===== RECORD EXTRACTS

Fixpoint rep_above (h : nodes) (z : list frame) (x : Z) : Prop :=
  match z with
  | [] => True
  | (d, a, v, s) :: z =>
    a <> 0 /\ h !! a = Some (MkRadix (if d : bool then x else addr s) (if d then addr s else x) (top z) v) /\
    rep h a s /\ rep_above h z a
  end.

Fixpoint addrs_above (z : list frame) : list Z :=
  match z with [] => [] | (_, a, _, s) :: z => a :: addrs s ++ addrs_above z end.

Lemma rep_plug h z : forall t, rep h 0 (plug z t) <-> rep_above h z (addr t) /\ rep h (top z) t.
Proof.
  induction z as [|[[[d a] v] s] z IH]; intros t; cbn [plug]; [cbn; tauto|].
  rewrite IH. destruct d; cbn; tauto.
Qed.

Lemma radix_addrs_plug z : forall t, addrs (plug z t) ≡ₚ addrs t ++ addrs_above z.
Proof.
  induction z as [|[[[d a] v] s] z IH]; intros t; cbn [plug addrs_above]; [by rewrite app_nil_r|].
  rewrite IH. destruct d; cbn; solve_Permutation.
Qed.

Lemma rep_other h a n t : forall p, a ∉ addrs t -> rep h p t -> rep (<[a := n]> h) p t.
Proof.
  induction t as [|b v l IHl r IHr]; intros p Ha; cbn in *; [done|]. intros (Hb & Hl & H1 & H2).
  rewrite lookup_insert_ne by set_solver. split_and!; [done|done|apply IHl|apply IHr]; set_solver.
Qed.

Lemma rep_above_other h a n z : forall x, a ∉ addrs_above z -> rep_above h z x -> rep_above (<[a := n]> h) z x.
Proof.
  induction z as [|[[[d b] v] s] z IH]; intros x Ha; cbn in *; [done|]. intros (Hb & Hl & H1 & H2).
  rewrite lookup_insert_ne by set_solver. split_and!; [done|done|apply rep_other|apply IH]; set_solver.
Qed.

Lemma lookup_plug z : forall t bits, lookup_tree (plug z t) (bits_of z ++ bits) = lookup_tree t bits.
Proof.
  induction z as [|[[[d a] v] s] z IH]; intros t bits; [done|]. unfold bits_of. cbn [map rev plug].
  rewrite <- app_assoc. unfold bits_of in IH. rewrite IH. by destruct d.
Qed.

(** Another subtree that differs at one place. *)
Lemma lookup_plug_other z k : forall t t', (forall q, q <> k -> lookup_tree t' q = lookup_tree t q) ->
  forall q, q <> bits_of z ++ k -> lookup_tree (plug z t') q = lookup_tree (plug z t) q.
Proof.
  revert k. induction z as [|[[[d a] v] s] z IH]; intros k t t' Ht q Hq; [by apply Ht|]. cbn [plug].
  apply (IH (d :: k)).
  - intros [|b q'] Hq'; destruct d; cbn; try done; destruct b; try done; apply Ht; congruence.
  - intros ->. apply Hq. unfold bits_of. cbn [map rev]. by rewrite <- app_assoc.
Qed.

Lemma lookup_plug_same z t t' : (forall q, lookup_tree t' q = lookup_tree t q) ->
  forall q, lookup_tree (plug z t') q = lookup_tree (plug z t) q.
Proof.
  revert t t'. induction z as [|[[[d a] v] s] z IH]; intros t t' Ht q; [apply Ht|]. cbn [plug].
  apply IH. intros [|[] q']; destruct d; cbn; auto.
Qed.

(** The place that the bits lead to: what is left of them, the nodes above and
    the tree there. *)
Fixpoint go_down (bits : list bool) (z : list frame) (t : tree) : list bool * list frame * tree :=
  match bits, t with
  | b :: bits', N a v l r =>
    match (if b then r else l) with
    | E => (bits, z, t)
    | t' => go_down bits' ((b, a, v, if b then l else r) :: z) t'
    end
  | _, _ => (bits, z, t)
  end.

==========

__EXERCISE OBJECTIVE__. For every line of the data above that contains "bool", copy that line.

__REPLY__.
    a <> 0 /\ h !! a = Some (MkRadix (if d : bool then x else addr s) (if d then addr s else x) (top z) v) /\
Fixpoint go_down (bits : list bool) (z : list frame) (t : tree) : list bool * list frame * tree :=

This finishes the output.